Второй раз вспомнил он о жене. И теперь отметил с удивлением: до того уж загажен, измят и нечист, что думать о ней стало легко и сладко. Мордвинская же словно исчезла из памяти, образ ее расплылся в уличной грязи; должно быть, все, что было связано с ней, отжило в эту омерзительную ночь. И это наполнило его радостью, точно была окончена часть тяжелого пути, самое трудное и мучительное миновало.
Забрызганный грязью, промокший, но спокойный, Алексей Петрович добрался, наконец, до гостиницы. Швейцар не узнал его, и князь рассмеялся: значит, сильно переменился за эту ночь. Перед дверью номера он снял помятый цилиндр, ладонью пригладил волосы и постучал.
Катенька, закутанная в белый пуховый платок, стояла посреди комнаты. Лицо ее было совсем бледное, глаза огромные, сухие.
- Где ты пропадал? - спросила она, оглядела его и отвернулась. - Какой ужас!

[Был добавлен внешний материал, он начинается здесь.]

Lemma with_leaf_parent x : parent_of with_leaf x = if decide (x = k) then Some p else parent_of m x.
Proof.
  unfold parent_of. destruct (decide (x = k)) as [->|Hxk]; [by rewrite with_leaf_k|].
  destruct (decide (x = p)) as [->|Hxp]; [by rewrite with_leaf_p, Hp|by rewrite with_leaf_other].
Qed.
Lemma with_leaf_children x c : c ∈ children_of with_leaf x <-> c ∈ children_of m x \/ x = p /\ c = k.
Proof.
  unfold children_of. destruct (decide (x = k)) as [->|Hxk].
  - rewrite with_leaf_k, Hk. simpl. pose proof leaf_ne. set_solver.
  - destruct (decide (x = p)) as [->|Hxp]; [|rewrite with_leaf_other by done; naive_solver].
    rewrite with_leaf_p, Hp. simpl. rewrite elem_of_set_insert. naive_solver.
Qed.
Lemma with_leaf_dom x : is_Some (with_leaf !! x) <-> x = k \/ is_Some (m !! x).
Proof.
  destruct (decide (x = k)) as [->|Hxk]; [rewrite with_leaf_k; split; [by left|by eexists]|].
  destruct (decide (x = p)) as [->|Hxp]; [rewrite with_leaf_p, Hp; split; [right; by eexists|by eexists]|].
  rewrite with_leaf_other by done. split; [by right|by intros [?|?]].
Qed.
Lemma with_leaf_descends x y : descends m x y -> descends with_leaf x y.
Proof.
  apply rtc_subrel. intros a b Hab. rewrite with_leaf_parent. destruct (decide (a = k)) as [->|]; [|done].
  apply parent_of_dom in Hab as [? ?]. congruence.
Qed.

Lemma with_leaf_tree : tree_ok with_leaf root.
Proof.
  pose proof (fk_tree _ _ HF) as HT. destruct (tk_root _ _ HT) as [[rf Hr] Hrp].
  assert (Hrk : root <> k) by congruence. split.
  - rewrite with_leaf_dom, with_leaf_parent, decide_False by done. split; [right; by eexists|done].
  - intros x Hx. rewrite with_leaf_parent. destruct (decide (x = k)) as [->|Hxk]; [done|].
    apply with_leaf_dom in Hx as [?|Hx]; [done|]. by apply (tk_only_root _ _ HT).
  - intros x q. rewrite with_leaf_parent, with_leaf_children. destruct (decide (x = k)) as [->|Hxk].
    + intros [= <-]. auto.
    + intros Hq. apply (tk_parent _ _ HT) in Hq as [? ?]. auto.
  - intros x c. rewrite with_leaf_children, with_leaf_parent. intros [Hc|[-> ->]]; [|by rewrite decide_True].
    rewrite decide_False; [by apply (tk_child _ _ HT)|]. intros ->. by apply leaf_not_child in Hc.
  - intros x. unfold children_of. destruct (decide (x = k)) as [->|Hxk]; [rewrite with_leaf_k; constructor|].
    destruct (decide (x = p)) as [->|Hxp].
    + rewrite with_leaf_p. simpl. apply set_insert_sorted. rewrite <-(children_of_Some _ _ _ Hp). apply (tk_sorted _ _ HT).
    + rewrite with_leaf_other by done. apply (tk_sorted _ _ HT).
Qed.

Lemma with_leaf_reads x : x <> k -> reads with_leaf x = reads m x.
Proof.
  intros Hx. unfold reads. destruct (decide (x = p)) as [->|]; [by rewrite with_leaf_p, Hp|by rewrite with_leaf_other].
Qed.

Lemma with_leaf_node x f : with_leaf !! x = Some f -> x <> p -> node_ok with_leaf x f.
Proof.
  intros Hx Hxp. destruct (decide (x = k)) as [->|Hxk].
  - rewrite with_leaf_k in Hx. simplify_eq. split; simpl; try done; try reflexivity; [set_solver|left; set_solver|by left].
  - rewrite with_leaf_other in Hx by done. eapply node_ok_reads; [|apply with_leaf_descends|by apply (fk_nodes _ _ HF)].
    intros c Hc. symmetry. apply with_leaf_reads. intros ->. rewrite <-(children_of_Some _ _ _ Hx) in Hc. by apply leaf_not_child in Hc.
Qed.

Lemma with_leaf_base : base_ok with_leaf leaf_parent.
Proof.
  destruct (fk_nodes _ _ HF _ _ Hp) as [H1 H2 _ _ _ _].
  assert (Hkn : k ∉ children pf) by (rewrite <-(children_of_Some _ _ _ Hp); apply leaf_not_child).
  assert (Hrd : forall c, c ∈ children pf -> reads with_leaf c = reads m c).
  { intros c Hc. apply with_leaf_reads. by intros ->. }
  split; simpl.
  - rewrite H1. f_equal. f_equal. transitivity (child_stakes with_leaf (k :: children pf)).
    + simpl. unfold st at 1. rewrite with_leaf_k. simpl. apply child_stakes_ext. intros c Hc.
      destruct (reads_eq _ _ _ (Hrd c Hc)) as [<- _]. done.
    + apply child_stakes_perm. by rewrite set_insert_perm.
  - intros c [->|Hc]%elem_of_set_insert; [unfold dc; by rewrite with_leaf_k|].
    destruct (reads_eq _ _ _ (Hrd c Hc)) as (_ & _ & _ & -> & _). by apply H2.
Qed.

Lemma leaf_below : descends with_leaf k p.
Proof. apply rtc_once. by rewrite with_leaf_parent, decide_True. Qed.

(** The leaf is the best child of its parent... *)
Lemma leaf_best_yes :
  (forall c, c ∈ children_of with_leaf p -> cd with_leaf c = true -> c = k \/ better with_leaf k c) ->
  best_ok with_leaf p (set_best_slot k leaf_parent).
Proof.
  intros Hmax. rewrite (children_of_Some _ _ _ with_leaf_p) in Hmax. split; [|apply leaf_below].
  intros Hcd. right. exists k. unfold bs. rewrite with_leaf_k. split; [|done]. split; [apply elem_of_set_insert; by left|].
  split; [unfold cd; by rewrite with_leaf_k|done].
Qed.
(** ... or a candidate beats it. *)
Lemma leaf_best_no c :
  c ∈ children_of with_leaf p -> cd with_leaf c = true -> c <> k -> ~ better with_leaf k c -> best_ok with_leaf p leaf_parent.
Proof.
  intros Hc Hcd Hck Hno. destruct (fk_nodes _ _ HF _ _ Hp) as [_ _ H3 _ H5 _]. split; [|by apply with_leaf_descends].
  intros Hpc. specialize (H3 Hpc). rewrite (children_of_Some _ _ _ with_leaf_p) in Hc. simpl in Hc.
  apply elem_of_set_insert in Hc as [?|Hc]; [done|].
  assert (Hkn : k ∉ children pf) by (rewrite <-(children_of_Some _ _ _ Hp); apply leaf_not_child).
  assert (Hrd : forall x, x ∈ children pf -> st with_leaf x = st m x /\ cd with_leaf x = cd m x /\ bs with_leaf x = bs m x).
  { intros x Hx. destruct (reads_eq _ _ _ (with_leaf_reads x ltac:(by intros ->))) as (? & _ & ? & _ & ? & _). done. }
  apply (best_choice_ext m with_leaf) in H3; [|intros x Hx; by destruct (Hrd x Hx) as (-> & -> & ->)].
  destruct H3 as [[Hn _]|(c' & (Hc' & Hcd' & Hmax) & Hb)]; [rewrite (Hn c Hc) in Hcd; done|].
  right. exists c'. split; [|done]. split; [apply elem_of_set_insert; by right|]. split; [done|].
  intros x [->|Hx]%elem_of_set_insert Hxcd; [|by apply Hmax]. right.
  assert (Hck' : better with_leaf c k) by (destruct (better_total with_leaf c k) as [?|[?|?]]; done).
  destruct (Hmax c Hc Hcd) as [->|?]; [done|by eapply better_trans].
Qed.

Lemma leaf_rank (M : infos) : is_Some (M !! p) -> (S (slots_below M p) < S (size M))%nat.
Proof. intros HM. pose proof (slots_below_lt M k p HM Hlt). pose proof (slots_below_le M k). lia. Qed.

Lemma leaf_best_run t :
  fork_infos t = with_leaf ->
  (forall c, c ∈ children_of with_leaf p -> cd with_leaf c = true -> c = k \/ better with_leaf k c) ->
  exists t', propagate_best (S (size (fork_infos t))) (best_slot pf) k (Some p) t = Ok t' /\ latest_votes t' = latest_votes t /\
    tree_root t' = tree_root t /\ same_but_best with_leaf (fork_infos t') /\
    forall x f, fork_infos t' !! x = Some f -> best_ok (fork_infos t') x f.
Proof.
  intros Ht Hmax. pose proof with_leaf_tree as HT. pose proof with_leaf_p as Hlp. pose proof (leaf_best_yes Hmax) as Hself.
  pose proof (leaf_rank with_leaf ltac:(eauto)) as Hrank. simpl. rewrite Ht, Hlp. simpl. rewrite bool_decide_true by done.
  set (fp := set_best_slot k leaf_parent) in *. assert (Hlk : same_links leaf_parent fp) by done.
  set (m' := <[p := fp]> with_leaf). assert (HT' : tree_ok m' root) by (by eapply upd_tree).
  assert (Hoth : forall x f, m' !! x = Some f -> parent_of with_leaf p <> Some x -> best_ok m' x f).
  { intros x f Hx Hne. unfold m' in *. destruct (decide (x = p)) as [->|Hxp]; simplify_map_eq.
    - by eapply best_ok_self.
    - eapply best_ok_other; try done. by apply node_ok_parts, with_leaf_node. }
  destruct (fi_parent pf) as [q|] eqn:Hq.
  - assert (Hpq : parent_of with_leaf p = Some q) by (by rewrite (parent_of_Some _ _ _ Hlp)).
    assert (Hqp : q.1 < p.1) by by apply (tk_parent _ _ HT) in Hpq as [? _].
    destruct (tree_parent_dom HT _ _ Hpq) as [fq Hfq]. pose proof (slots_below_lt _ p q ltac:(eauto) Hqp) as Hrank'.
    assert (Hin : descends with_leaf (best_slot pf) p) by (apply with_leaf_descends, (fk_nodes _ _ HF _ _ Hp)).
    destruct (propagate_best_ok (size with_leaf) (set_infos m' t) root q p fq fp (best_slot pf) k) as (t' & Hrun & Hv & Hr & Hsb & Hall); simpl.
    + done.
    + unfold m'. by rewrite (upd_parent _ _ _ _ Hlp Hlk).
    + unfold m'. rewrite slots_below_upd by eauto. lia.
    + unfold m'. rewrite lookup_insert_ne; [done|]. intros ->. lia.
    + apply lookup_insert_eq.
    + done.
    + unfold m'. by rewrite (upd_descends _ _ _ _ Hlp Hlk).
    + unfold m'. rewrite (upd_descends _ _ _ _ Hlp Hlk). apply leaf_below.
    + intros x f Hx Hne. apply Hoth; [done|]. congruence.
    + unfold m'. rewrite insert_insert_eq. unfold fp. change (best_slot pf) with (best_slot leaf_parent). rewrite set_best_slot_back.
      rewrite insert_id by done. apply node_ok_parts, with_leaf_node; [done|]. intros ->. lia.
    + exists t'. split; [done|]. split; [done|]. split; [done|]. split; [|done].
      intros x. rewrite Hsb. simpl. by apply same_but_best_upd.
  - destruct (size with_leaf) as [|n] eqn:Hn; [lia|]. simpl. eexists. split; [reflexivity|]. simpl.
    split; [done|]. split; [done|]. split; [by apply same_but_best_upd|].
    intros x f Hx. apply Hoth; [done|]. rewrite (parent_of_Some _ _ _ Hlp). simpl. congruence.
Qed.

Lemma leaf_best_stage t :
  fork_infos t = with_leaf ->
  exists b t', is_best_child t k = Ok b /\
    (if b return outcome Empty_set HeaviestSubtreeForkChoice then propagate_best (S (size (fork_infos t))) (best_slot pf) k (Some p) t else Ok t) = Ok t' /\
    latest_votes t' = latest_votes t /\ tree_root t' = tree_root t /\ same_but_best with_leaf (fork_infos t') /\
    forall x f, fork_infos t' !! x = Some f -> best_ok (fork_infos t') x f.
Proof.
  intros Ht. assert (HT : tree_ok (fork_infos t) root) by (rewrite Ht; apply with_leaf_tree).
  destruct (is_best_child_ok t root k p HT) as (b & Hrun & Hb); [rewrite Ht, with_leaf_parent; by rewrite decide_True|].
  rewrite Ht in Hb. exists b. destruct b.
  - destruct (leaf_best_run t Ht (proj1 Hb eq_refl)) as (t' & ? & ? & ? & ? & ?). by exists t'.
  - exists t. rewrite Ht. do 5 (split; [done|]). intros x f Hx.
    destruct (decide (x = p)) as [->|Hxp]; [|by apply node_ok_parts, with_leaf_node].
    rewrite with_leaf_p in Hx. injection Hx as <-.
    destruct (decide (Exists (fun c => cd with_leaf c = true /\ c <> k /\ ~ better with_leaf k c) (children_of with_leaf p))) as [He|He].
    + apply Exists_exists in He as (c & Hc & ? & ? & ?). by eapply leaf_best_no.
    + assert (Hf : false = true); [|done]. apply Hb. intros c Hc Hcd. destruct (decide (c = k)); [by left|right].
      destruct (decide (better with_leaf k c)); [done|]. exfalso. apply He, Exists_exists. eauto.
Qed.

Не отходя от двери, князь проговорил:
- Милая Катя, я весь мокрый, сесть не моту, испачкаю все у тебя... Но это именно очень хорошо, что так все случилось. - Он переступил с ноги на ногу и усмехнулся. - Встречу ли я тебя еще когда-нибудь - не знаю. Но теперь я спасен, Катя.
- У вас бред; вам нужно в постель, - поспешно проговорила она.
- Нет, нет, ты думаешь - я пьян?. Я сейчас все тебе объясню.
Князь, вздохнув, оглядел комнату, посмотрел на грязные свои сапоги, потом, на одно мгновение, с огромной нежностью, почти с мольбой, взглянул Катеньке в лицо, опустил глаза и стал рассказывать все по порядку, начиная с видения на венецианском канале.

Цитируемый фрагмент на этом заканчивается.